» **TASK OBJECTIVE**
Please restate, word for word, the lines below that begin at the one with "let enc := encLen (EncodeProtobuf p) in" and end at the one with "(** An editor". Leave out all other lines.

[SOURCE DATA — start]

(* ===== verification/Object.v ===== *)
(** * The object API (core/coreapi/object.go, core/commands/object)

    Objects are protobuf nodes seen as data and named links.  They are created,
    put from an encoding, read, and patched: a link added or removed below a path,
    data set or appended, each patch giving the CID of a new root.  The node's DAG
    is the blocks it can get; its failures, the resolver of paths and the encodings
    (JSON, XML, protobuf, base64, CID strings) are the environment. *)

From Stdlib Require Import ZArith Ascii String.
From stdpp Require Import base gmap sets list strings.
From S2P Require Import Prelude GoStrings GoFS DagEdit.

(** coreapi.Link, coreapi.Node *)
Record OLink := mkOLink { oName : string; oHash : string; oSize : Z }.
Record ONode := mkONode { oLinks : list OLink; oData : string }.

(** commands.Object *)
Record Object := mkObject { Hash : string; objLinks : list OLink }.

(** ipld.NodeStat and ObjectStat *)
Record NodeStat (K : Type) := mkStat { sCid : K; NumLinks : Z; BlockSize : Z; LinksSize : Z; DataSize : Z; CumulativeSize : Z }.
Arguments mkStat {K}. Arguments sCid {K}. Arguments NumLinks {K}. Arguments BlockSize {K}. Arguments LinksSize {K}.
Arguments DataSize {K}. Arguments CumulativeSize {K}.

(** What a pinning command does, in order *)
Inductive Ev (K : Type) := EvPinLock | EvUnlock | EvAdded (c : K) | EvPinned (c : K) | EvFlushed.
Arguments EvPinLock {K}. Arguments EvUnlock {K}. Arguments EvAdded {K}. Arguments EvPinned {K}. Arguments EvFlushed {K}.

(** The node: the blocks it can get, the recursive pins, and what was done so far *)
Record OW (K : Type) `{!EqDecision K, !Countable K} := mkOW { odag : gmap K (Block K); opins : gset K; olog : list (Ev K) }.
Arguments mkOW {K _ _}. Arguments odag {K _ _}. Arguments opins {K _ _}. Arguments olog {K _ _}.

(** A reader: the bytes it gives and the error after them *)
Record Reader := mkReader { rBytes : string; rErr : option string }.

Record ObjEnv (K : Type) := mkObjEnv {
  get_fault : K → option string;
  add_fault : K → option string;
  flush_fault : option string;
  ResolvePath : string → res string K;
  json_Decode : string → option ONode;
  xml_Unmarshal : string → option ONode;
  DecodeProtobuf : string → option (Content K);
  base64_Decode : string → option string;
  base64_Encode : string → string;
  cid_Decode : string → option K;
  EmptyDir_data : string;
  other_Stat : K → list (Link K) → Z → res string (NodeStat K);
}.
Arguments get_fault {K}. Arguments add_fault {K}. Arguments flush_fault {K}. Arguments ResolvePath {K}. Arguments json_Decode {K}.
Arguments xml_Unmarshal {K}. Arguments DecodeProtobuf {K}. Arguments base64_Decode {K}. Arguments base64_Encode {K}.
Arguments cid_Decode {K}. Arguments EmptyDir_data {K}. Arguments other_Stat {K}.

Definition inputLimit : Z := Z.shiftl 2 20.
Definition softBlockLimit : Z := 1024 * 1024.
Definition ErrDataEncoding : OErr := OMsg "unknown data field encoding".

(** ioutil.ReadAll, and of an io.LimitReader: what is past the limit is not read *)
Definition ReadAll (r : Reader) : res OErr string :=
  match rErr r with Some e => Err (OMsg e) | None => Ok (rBytes r) end.
Definition ReadAll_limited (n : Z) (r : Reader) : res OErr string :=
  if (Z.of_nat (String.length (rBytes r)) <? n)%Z then ReadAll r else Ok (substring 0 (Z.to_nat n) (rBytes r)).

Definition opt_or {A} (msg : string) (o : option A) : res OErr A :=
  match o with Some a => Ok a | None => Err (OMsg msg) end.
Definition of_res {A} (r : res string A) : res OErr A := match r with Ok a => Ok a | Err e => Err (OMsg e) end.

Section object.
Context {K B : Type} `{!EqDecision K, !Countable K, !DagCodec K B} (E : ObjEnv K).
Abbreviation A := (M (OW K) OErr).

(** The encoder refuses sizes that int64 makes negative. *)
Definition encodable (n : INode K B) : bool :=
  match n with
  | NProto p => bool_decide (is_Some (encoded p)) || forallb (λ l, (Size l <=? i64_max)%Z) (plinks p)
  | NOther _ _ _ => true
  end.

(** api.dag.Add and Get; a node that cannot be encoded has no CID, and Cid panics. *)
Definition dagAdd (n : INode K B) : A unit := λ w,
  if negb (encodable n) then (Err (OMsg "panic: invalid CID"), w) else
  match add_fault E (node_Cid n) with
  | Some e => (Err (OMsg e), w)
  | None => (Ok (), mkOW (<[node_Cid n := block_of n]> (odag w)) (opins w) (olog w ++ [EvAdded (node_Cid n)]))
  end.

Definition dag_get (w : OW K) (c : K) : res OErr (INode K B) :=
  match get_fault E c with Some e => Err (OMsg e) | None => dag_Get (odag w) c end.
Definition dagGet (c : K) : A (INode K B) := λ w, (dag_get w c, w).

Definition event (e : Ev K) : A unit := mmodify (λ w, mkOW (odag w) (opins w) (olog w ++ [e])).

(** [if options.Pin { defer api.blockstore.PinLock(ctx).Unlock(ctx) }] around the rest *)
Definition with_pin_lock {R} (dopin : bool) (c : A R) : A R := λ w,
  if dopin then let '(r, w1) := (_ ← event EvPinLock; c) w in (r, (event EvUnlock w1).2) else c w.

(** PinWithMode(c, Recursive) and Flush *)
Definition PinWithMode (c : K) : A unit := mmodify (λ w, mkOW (odag w) ({[c]} ∪ opins w) (olog w ++ [EvPinned c])).
Definition Flush : A unit := match flush_fault E with Some e => mthrow (OMsg e) | None => event EvFlushed end.

(** CoreAPI.ResolveNode *)
Definition ResolveNode (p : string) : A (INode K B) := c ← mlift (of_res (ResolvePath E p)); dagGet c.

Definition as_proto (n : INode K B) : A (ProtoNode K B) :=
  match n with NProto p => mret p | NOther _ _ _ => mthrow ErrNotProtobuf end.

(** ft.EmptyDirNode *)
Definition EmptyDirNode : ProtoNode K B := mkPN (Some (EmptyDir_data E)) [] None None.

(** ObjectAPI.New *)
Definition New (type : string) : A (INode K B) :=
  n ← mlift (if decide (type = "empty") then Ok (NProto new_ProtoNode)
             else if decide (type = "unixfs-dir") then Ok (NProto EmptyDirNode)
             else Err (OMsg ("unknown node type: " +:+ type)));
  _ ← dagAdd n;
  mret n.

(** deserializeNode *)
Fixpoint deserialize_links (ls : list OLink) : res OErr (list (Link K)) :=
  match ls with
  | [] => Ok []
  | l :: ls' =>
      c ← opt_or "invalid cid" (cid_Decode E (oHash l));
      rest ← deserialize_links ls';
      Ok (mkLink (oName l) (oSize l) c :: rest)
  end.

Definition deserializeNode (nd : ONode) (dataFieldEncoding : string) : res OErr (ProtoNode K B) :=
  dagnode ← (if decide (dataFieldEncoding = "text") then Ok (SetData (oData nd) new_ProtoNode)
             else if decide (dataFieldEncoding = "base64") then
               data ← opt_or "illegal base64 data" (base64_Decode E (oData nd)); Ok (SetData data new_ProtoNode)
             else Err ErrDataEncoding);
  links ← deserialize_links (oLinks nd);
  Ok (SetLinks links dagnode).

(** ObjectAPI.Put *)
Definition Put (src : Reader) (InputEnc DataType : string) (dopin : bool) : A K :=
  data ← mlift (ReadAll_limited (inputLimit + 10) src);
  dagnode ← mlift (
    if decide (InputEnc = "json") then node ← opt_or "invalid json" (json_Decode E data); deserializeNode node DataType
    else if decide (InputEnc = "protobuf") then
      x ← opt_or "incorrectly formatted merkledag node" (DecodeProtobuf E data); Ok (mkPN x.1 x.2 (Some x) None)
    else if decide (InputEnc = "xml") then node ← opt_or "invalid xml" (xml_Unmarshal E data); deserializeNode node DataType
    else Err (OMsg "unknown object encoding"));
  with_pin_lock dopin (
    _ ← dagAdd (NProto dagnode);
    _ ← (if dopin then _ ← PinWithMode (pn_Cid dagnode); Flush else mret ());
    mret (pn_Cid dagnode)).

(** Get, Data, Links, Stat *)
Definition Get (path : string) : A (INode K B) := ResolveNode path.
Definition Data (path : string) : A string := nd ← ResolveNode path; p ← as_proto nd; mret (default "" (pdata p)).
Definition Links (path : string) : A (list (Link K)) := nd ← ResolveNode path; mret (node_Links nd).

Definition node_Stat (n : INode K B) : res OErr (NodeStat K) :=
  match n with
  | NProto p =>
      let enc := encLen (EncodeProtobuf p) in
      let data := Z.of_nat (String.length (default "" (pdata p))) in
      Ok (mkStat (pn_Cid p) (Z.of_nat (length (plinks p))) enc (enc - data) data (i64 (pn_Size p)))
  | NOther c ls sz => of_res (other_Stat E c ls sz)
  end.
Definition Stat (path : string) : A (NodeStat K) := nd ← ResolveNode path; mlift (node_Stat nd).

(** An editor over the API's DAG, and Finalize *)
Definition edit (fuel : nat) (op : (K → res OErr (INode K B)) → M (gmap K (Block K)) OErr (ProtoNode K B)) : A K := λ w,
  match op (dag_get w) ∅ with
  | (Err e, _) => (Err e, w)
  | (Ok root, tmp) =>
      let nd := Copy root in
      (_ ← copyDag dagAdd tmp fuel (NProto nd); mret (pn_Cid nd)) w
  end.

(** AddLink, RmLink *)
Definition AddLink (fuel : nat) (base name child : string) (create : bool) : A K :=
  baseNd ← ResolveNode base;
  childNd ← ResolveNode child;
  basePb ← as_proto baseNd;
  edit fuel (λ get, insertNodeAtPath get basePb (Split name "/") childNd (if create then Some EmptyDirNode else None)).

Definition RmLink (fuel : nat) (base link : string) : A K :=
  baseNd ← ResolveNode base;
  basePb ← as_proto baseNd;
  edit fuel (λ get, rmLink get basePb (Split link "/")).

(** patchData, AppendData, SetData *)
Definition patchData (path : string) (r : Reader) (appendData : bool) : A K :=
  nd ← ResolveNode path;
  pbnd ← as_proto nd;
  data ← mlift (ReadAll r);
  let data := if appendData then default "" (pdata pbnd) +:+ data else data in
  let pbnd := SetData data pbnd in
  _ ← dagAdd (NProto pbnd);
  mret (pn_Cid pbnd).

(** ObjectAPI.Diff *)
Definition ObjectDiff (fuel : nat) (before after : string) : A (list (Change (K := K))) :=
  beforeNd ← ResolveNode before;
  afterNd ← ResolveNode after;
  w ← mget;
  mlift (Diff (dag_get w) fuel beforeNd afterNd).

(** ** The commands *)
Context (Encode : K → string).

Definition encodeData (data encoding : string) : res OErr string :=
  if decide (encoding = "text") then Ok data
  else if decide (encoding = "base64") then Ok (base64_Encode E data)
  else Err ErrDataEncoding.

Definition out_link (l : Link K) : OLink := mkOLink (Name l) (Encode (lCid l)) (Size l).

Definition ObjectLinksCmd (path : string) : A Object :=
  rp ← mlift (of_res (ResolvePath E path));
  nd ← dagGet rp;
  mret (mkObject (Encode rp) (out_link <$> node_Links nd)).

Definition ObjectGetCmd (path datafieldenc : string) : A ONode :=
  nd ← Get path;
  data ← Data path;
  out ← mlift (encodeData data datafieldenc);
  mret (mkONode (out_link <$> node_Links nd) out).

Definition ObjectStatCmd (path : string) : A (NodeStat string) :=
  ns ← Stat path;
  mret (mkStat (Encode (sCid ns)) (NumLinks ns) (BlockSize ns) (LinksSize ns) (DataSize ns) (CumulativeSize ns)).

Definition ObjectPutCmd (file : option Reader) (inputenc datafieldenc : string) (dopin : bool) : A Object :=
  file ← mlift (opt_or "expected a file argument" file);
  c ← Put file inputenc datafieldenc dopin;
  mret (mkObject (Encode c) []).

Definition ObjectNewCmd (args : list string) : A Object :=
  nd ← New (match args with [t] => t | _ => "empty" end);
  mret (mkObject (Encode (node_Cid nd)) []).

(** checkBlockSize; Size is that of the node with all it links to. *)
Definition checkBlockSize (allowBigBlock : bool) (c : K) : A unit :=
  if allowBigBlock then mret ()
  else
    modifiedNode ← dagGet c;
    if (softBlockLimit <? node_Size modifiedNode)%Z then
      mthrow (OMsg "produced block is over 1MB, object API is deprecated and does not support HAMT-sharding: to create big directories, please use the files API (MFS)")
    else mret ().

(** What the patch commands do around their operation *)
Definition patched (allowBigBlock : bool) (op : A K) : A Object :=
  p ← op; _ ← checkBlockSize allowBigBlock p; mret (mkObject (Encode p) []).

Definition patchAppendDataCmd (big : bool) (root : string) (file : option Reader) : A Object :=
  file ← mlift (opt_or "expected a file argument" file); patched big (patchData root file true).
Definition patchSetDataCmd (big : bool) (root : string) (file : option Reader) : A Object :=
  file ← mlift (opt_or "expected a file argument" file); patched big (patchData root file false).
Definition patchRmLinkCmd (fuel : nat) (big : bool) (root name : string) : A Object := patched big (RmLink fuel root name).
Definition patchAddLinkCmd (fuel : nat) (big : bool) (root name child : string) (create : bool) : A Object :=
  patched big (AddLink fuel root name child create).

(** ObjectDiffCmd *)
Definition ObjectDiffCmd (fuel : nat) (a b : string) : A (list (Change (K := K))) := ObjectDiff fuel a b.

End object.

(** ** Patching *)

Section object_laws.
Context {K B : Type} `{!EqDecision K, !Countable K, !DagCodec K B, !DagCodecLaws K B} (E : ObjEnv K).
Implicit Types (w : OW K).

(** Where a path of names leads from a CID *)
Definition look_from (D : gmap K (Block K)) (c : K) (path : list string) : option K :=
  b ← D !! c; look D (block_Links b) path.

[SOURCE DATA — finish]

» **SOLUTION TO THIS EXERCISE**
      let enc := encLen (EncodeProtobuf p) in
      let data := Z.of_nat (String.length (default "" (pdata p))) in
      Ok (mkStat (pn_Cid p) (Z.of_nat (length (plinks p))) enc (enc - data) data (i64 (pn_Size p)))
  | NOther c ls sz => of_res (other_Stat E c ls sz)
  end.
Definition Stat (path : string) : A (NodeStat K) := nd ← ResolveNode path; mlift (node_Stat nd).

(** An editor over the API's DAG, and Finalize *)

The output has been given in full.